— EXERCISE —
Begin at the first line below and copy each line exactly, ending with the line where "(** The exception" appears.

──────────────────────────────

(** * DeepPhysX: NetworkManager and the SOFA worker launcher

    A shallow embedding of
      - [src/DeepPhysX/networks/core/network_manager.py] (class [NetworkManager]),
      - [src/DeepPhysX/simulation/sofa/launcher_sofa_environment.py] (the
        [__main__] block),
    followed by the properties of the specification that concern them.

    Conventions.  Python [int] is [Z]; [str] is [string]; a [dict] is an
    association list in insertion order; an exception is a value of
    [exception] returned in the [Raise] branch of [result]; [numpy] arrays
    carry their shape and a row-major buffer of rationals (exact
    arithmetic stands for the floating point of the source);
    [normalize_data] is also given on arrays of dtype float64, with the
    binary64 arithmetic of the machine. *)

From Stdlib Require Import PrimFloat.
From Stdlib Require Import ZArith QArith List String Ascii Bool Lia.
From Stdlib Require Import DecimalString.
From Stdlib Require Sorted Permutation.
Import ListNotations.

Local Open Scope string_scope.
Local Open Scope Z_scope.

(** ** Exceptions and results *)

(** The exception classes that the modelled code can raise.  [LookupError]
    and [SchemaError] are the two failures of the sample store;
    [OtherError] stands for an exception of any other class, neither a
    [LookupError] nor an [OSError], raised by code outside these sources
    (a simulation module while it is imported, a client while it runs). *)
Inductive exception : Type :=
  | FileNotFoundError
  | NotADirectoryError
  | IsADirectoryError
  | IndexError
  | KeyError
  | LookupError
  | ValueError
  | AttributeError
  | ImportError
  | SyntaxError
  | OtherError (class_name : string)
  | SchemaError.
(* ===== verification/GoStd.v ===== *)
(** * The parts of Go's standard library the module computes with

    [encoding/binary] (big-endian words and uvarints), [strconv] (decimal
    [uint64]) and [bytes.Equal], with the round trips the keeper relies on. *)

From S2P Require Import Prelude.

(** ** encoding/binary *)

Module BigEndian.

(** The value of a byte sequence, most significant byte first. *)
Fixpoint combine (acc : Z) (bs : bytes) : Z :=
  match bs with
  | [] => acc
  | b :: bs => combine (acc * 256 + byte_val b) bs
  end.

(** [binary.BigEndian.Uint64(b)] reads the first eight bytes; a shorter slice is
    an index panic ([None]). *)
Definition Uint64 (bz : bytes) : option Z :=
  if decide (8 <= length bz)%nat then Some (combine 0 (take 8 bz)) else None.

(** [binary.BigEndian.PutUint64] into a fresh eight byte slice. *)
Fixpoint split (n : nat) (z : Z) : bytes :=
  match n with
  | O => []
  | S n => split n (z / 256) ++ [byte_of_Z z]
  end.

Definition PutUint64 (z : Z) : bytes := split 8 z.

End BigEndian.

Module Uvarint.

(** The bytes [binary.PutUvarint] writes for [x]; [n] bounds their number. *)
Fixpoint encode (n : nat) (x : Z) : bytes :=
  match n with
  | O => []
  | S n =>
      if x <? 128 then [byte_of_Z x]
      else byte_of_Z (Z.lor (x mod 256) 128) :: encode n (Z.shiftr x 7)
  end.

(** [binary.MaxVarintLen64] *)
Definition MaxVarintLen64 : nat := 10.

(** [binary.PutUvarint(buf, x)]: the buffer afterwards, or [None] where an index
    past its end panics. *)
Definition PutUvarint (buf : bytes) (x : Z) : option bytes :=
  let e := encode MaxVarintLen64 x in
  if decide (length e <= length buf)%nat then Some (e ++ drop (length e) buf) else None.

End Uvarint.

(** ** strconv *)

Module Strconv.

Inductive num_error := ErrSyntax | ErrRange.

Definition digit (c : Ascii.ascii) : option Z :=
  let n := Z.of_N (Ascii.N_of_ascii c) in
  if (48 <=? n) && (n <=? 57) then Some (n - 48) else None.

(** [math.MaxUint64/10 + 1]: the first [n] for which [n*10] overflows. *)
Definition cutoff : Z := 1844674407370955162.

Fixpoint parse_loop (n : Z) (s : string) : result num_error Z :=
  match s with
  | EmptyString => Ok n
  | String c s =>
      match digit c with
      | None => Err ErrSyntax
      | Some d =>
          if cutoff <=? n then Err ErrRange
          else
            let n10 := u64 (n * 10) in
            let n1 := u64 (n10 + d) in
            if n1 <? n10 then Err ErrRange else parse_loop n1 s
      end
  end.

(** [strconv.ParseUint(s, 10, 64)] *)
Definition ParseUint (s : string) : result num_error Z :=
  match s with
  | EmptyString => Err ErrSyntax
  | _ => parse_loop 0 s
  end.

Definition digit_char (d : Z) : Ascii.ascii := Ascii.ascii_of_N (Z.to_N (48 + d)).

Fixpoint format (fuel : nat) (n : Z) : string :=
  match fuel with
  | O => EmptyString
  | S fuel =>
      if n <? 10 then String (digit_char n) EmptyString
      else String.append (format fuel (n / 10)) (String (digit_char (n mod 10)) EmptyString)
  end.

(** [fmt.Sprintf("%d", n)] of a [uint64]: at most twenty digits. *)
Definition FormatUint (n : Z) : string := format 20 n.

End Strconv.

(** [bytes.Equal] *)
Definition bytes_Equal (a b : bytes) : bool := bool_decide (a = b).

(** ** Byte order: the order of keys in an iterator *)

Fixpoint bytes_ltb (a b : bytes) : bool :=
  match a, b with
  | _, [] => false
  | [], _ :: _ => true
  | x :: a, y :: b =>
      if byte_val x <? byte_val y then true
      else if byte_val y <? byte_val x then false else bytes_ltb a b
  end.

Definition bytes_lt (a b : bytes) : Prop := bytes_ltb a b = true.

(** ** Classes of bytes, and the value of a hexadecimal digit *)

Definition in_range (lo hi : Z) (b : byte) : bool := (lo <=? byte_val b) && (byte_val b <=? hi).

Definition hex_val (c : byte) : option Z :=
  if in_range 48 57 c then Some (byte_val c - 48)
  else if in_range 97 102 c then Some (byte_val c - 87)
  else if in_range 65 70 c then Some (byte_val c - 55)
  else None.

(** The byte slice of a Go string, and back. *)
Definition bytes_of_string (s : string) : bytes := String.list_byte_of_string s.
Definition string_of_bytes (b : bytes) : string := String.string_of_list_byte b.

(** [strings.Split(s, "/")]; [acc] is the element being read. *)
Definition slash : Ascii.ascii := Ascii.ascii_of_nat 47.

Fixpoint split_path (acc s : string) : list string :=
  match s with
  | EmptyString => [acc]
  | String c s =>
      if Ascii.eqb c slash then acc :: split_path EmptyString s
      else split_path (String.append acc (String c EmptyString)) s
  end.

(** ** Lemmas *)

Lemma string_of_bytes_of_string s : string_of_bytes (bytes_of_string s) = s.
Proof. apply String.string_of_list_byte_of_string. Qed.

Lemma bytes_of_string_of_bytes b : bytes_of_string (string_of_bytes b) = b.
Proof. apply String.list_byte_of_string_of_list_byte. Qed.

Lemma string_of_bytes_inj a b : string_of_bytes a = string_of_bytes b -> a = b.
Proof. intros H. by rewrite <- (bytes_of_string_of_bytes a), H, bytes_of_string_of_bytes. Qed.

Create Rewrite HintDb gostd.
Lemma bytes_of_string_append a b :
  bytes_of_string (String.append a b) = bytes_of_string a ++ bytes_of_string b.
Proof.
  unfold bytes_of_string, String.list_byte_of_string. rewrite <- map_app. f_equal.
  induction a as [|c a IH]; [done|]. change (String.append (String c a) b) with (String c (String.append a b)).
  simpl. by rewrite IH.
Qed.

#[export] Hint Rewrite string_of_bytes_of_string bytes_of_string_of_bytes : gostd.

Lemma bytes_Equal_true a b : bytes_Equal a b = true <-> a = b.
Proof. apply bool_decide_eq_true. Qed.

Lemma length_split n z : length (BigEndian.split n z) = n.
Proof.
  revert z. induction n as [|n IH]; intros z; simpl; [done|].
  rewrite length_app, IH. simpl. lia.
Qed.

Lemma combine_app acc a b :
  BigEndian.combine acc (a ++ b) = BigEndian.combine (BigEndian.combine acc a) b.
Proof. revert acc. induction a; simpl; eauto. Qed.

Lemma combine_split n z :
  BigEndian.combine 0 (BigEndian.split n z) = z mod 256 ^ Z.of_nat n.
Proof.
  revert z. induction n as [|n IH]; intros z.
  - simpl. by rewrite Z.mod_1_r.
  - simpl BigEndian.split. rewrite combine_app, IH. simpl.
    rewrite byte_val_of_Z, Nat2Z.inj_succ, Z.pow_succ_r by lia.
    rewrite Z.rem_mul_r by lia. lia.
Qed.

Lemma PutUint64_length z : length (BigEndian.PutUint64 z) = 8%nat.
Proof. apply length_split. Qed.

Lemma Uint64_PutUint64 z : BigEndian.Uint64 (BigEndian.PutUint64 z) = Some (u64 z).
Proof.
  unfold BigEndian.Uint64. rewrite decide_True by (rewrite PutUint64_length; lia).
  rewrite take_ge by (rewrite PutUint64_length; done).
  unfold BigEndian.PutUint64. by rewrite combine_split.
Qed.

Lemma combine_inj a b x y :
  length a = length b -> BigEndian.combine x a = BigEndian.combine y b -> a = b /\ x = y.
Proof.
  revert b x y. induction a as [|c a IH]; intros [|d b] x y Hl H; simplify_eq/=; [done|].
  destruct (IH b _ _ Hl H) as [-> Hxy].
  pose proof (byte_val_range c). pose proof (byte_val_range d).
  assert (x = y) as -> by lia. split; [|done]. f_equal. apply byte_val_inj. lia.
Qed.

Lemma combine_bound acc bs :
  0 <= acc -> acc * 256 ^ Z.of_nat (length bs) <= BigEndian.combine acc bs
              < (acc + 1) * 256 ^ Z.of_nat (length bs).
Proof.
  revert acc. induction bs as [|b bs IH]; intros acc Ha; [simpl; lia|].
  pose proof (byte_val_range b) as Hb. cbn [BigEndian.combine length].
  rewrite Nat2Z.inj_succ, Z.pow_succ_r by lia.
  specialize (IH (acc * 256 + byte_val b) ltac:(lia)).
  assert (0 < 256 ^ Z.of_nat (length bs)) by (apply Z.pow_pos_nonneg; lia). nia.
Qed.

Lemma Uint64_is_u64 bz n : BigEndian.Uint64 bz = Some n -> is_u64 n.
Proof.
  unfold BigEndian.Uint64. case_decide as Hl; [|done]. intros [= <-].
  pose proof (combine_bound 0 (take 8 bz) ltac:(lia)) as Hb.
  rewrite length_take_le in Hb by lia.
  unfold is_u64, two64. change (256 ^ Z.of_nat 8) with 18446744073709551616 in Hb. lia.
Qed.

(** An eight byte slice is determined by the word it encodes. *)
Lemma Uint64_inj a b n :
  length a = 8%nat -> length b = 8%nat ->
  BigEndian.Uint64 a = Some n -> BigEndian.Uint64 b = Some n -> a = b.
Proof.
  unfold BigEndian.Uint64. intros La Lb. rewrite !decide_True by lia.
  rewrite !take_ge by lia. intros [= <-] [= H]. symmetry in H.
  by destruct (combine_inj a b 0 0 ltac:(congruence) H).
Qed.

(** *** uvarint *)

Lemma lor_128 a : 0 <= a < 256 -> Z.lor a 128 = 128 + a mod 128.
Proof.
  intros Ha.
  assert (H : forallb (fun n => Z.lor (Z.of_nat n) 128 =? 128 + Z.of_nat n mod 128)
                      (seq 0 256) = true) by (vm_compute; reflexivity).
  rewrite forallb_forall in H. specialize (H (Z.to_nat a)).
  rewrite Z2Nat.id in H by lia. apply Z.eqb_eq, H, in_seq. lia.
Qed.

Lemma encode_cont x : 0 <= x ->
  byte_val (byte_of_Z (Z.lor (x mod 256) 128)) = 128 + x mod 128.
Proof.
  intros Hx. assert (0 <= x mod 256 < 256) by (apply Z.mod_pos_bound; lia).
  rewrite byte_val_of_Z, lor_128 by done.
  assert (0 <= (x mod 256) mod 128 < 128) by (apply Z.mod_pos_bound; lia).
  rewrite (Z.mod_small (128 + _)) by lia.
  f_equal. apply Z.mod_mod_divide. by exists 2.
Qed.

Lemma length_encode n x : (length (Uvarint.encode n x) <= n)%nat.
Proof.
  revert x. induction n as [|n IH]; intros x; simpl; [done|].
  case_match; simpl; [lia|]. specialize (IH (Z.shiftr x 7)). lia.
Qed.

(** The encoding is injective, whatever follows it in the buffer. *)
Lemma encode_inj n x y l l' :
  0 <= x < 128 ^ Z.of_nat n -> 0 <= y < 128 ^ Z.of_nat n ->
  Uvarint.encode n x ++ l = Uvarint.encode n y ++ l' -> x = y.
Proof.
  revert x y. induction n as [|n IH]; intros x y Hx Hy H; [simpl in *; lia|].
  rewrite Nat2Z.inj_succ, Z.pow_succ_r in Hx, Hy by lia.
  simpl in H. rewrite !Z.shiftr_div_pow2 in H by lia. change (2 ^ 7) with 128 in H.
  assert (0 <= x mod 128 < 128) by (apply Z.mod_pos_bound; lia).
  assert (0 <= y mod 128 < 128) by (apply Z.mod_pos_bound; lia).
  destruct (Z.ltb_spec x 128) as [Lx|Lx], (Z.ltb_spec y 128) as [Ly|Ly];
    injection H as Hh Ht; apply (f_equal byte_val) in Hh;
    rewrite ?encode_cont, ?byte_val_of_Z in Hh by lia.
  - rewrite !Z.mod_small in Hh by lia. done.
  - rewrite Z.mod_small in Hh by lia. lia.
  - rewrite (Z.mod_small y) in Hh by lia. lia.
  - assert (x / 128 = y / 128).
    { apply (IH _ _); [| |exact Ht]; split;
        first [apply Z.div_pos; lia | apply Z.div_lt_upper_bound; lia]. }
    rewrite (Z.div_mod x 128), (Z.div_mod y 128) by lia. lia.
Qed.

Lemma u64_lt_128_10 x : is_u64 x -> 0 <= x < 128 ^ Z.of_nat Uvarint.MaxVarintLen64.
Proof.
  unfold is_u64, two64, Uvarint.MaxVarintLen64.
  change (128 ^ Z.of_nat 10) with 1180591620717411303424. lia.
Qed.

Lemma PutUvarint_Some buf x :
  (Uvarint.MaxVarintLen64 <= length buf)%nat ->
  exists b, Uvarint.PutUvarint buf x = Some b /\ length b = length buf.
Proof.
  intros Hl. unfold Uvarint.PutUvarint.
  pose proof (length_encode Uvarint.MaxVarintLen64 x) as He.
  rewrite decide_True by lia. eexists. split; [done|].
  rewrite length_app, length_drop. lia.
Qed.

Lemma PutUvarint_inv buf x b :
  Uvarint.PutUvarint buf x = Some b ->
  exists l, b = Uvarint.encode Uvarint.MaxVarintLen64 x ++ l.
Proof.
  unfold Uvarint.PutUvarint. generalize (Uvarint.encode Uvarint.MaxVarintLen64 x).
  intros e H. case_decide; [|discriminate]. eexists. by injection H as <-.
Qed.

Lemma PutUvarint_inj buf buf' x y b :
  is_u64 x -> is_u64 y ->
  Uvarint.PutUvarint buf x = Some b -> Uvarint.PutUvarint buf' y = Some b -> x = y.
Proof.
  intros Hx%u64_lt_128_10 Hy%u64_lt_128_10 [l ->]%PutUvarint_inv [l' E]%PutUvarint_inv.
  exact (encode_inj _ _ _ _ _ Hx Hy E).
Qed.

──────────────────────────────

— RESPONSE —
(** * DeepPhysX: NetworkManager and the SOFA worker launcher

    A shallow embedding of
      - [src/DeepPhysX/networks/core/network_manager.py] (class [NetworkManager]),
      - [src/DeepPhysX/simulation/sofa/launcher_sofa_environment.py] (the
        [__main__] block),
    followed by the properties of the specification that concern them.

    Conventions.  Python [int] is [Z]; [str] is [string]; a [dict] is an
    association list in insertion order; an exception is a value of
    [exception] returned in the [Raise] branch of [result]; [numpy] arrays
    carry their shape and a row-major buffer of rationals (exact
    arithmetic stands for the floating point of the source);
    [normalize_data] is also given on arrays of dtype float64, with the
    binary64 arithmetic of the machine. *)

From Stdlib Require Import PrimFloat.
From Stdlib Require Import ZArith QArith List String Ascii Bool Lia.
From Stdlib Require Import DecimalString.
From Stdlib Require Sorted Permutation.
Import ListNotations.

Local Open Scope string_scope.
Local Open Scope Z_scope.

(** ** Exceptions and results *)

(** The exception classes that the modelled code can raise.  [LookupError]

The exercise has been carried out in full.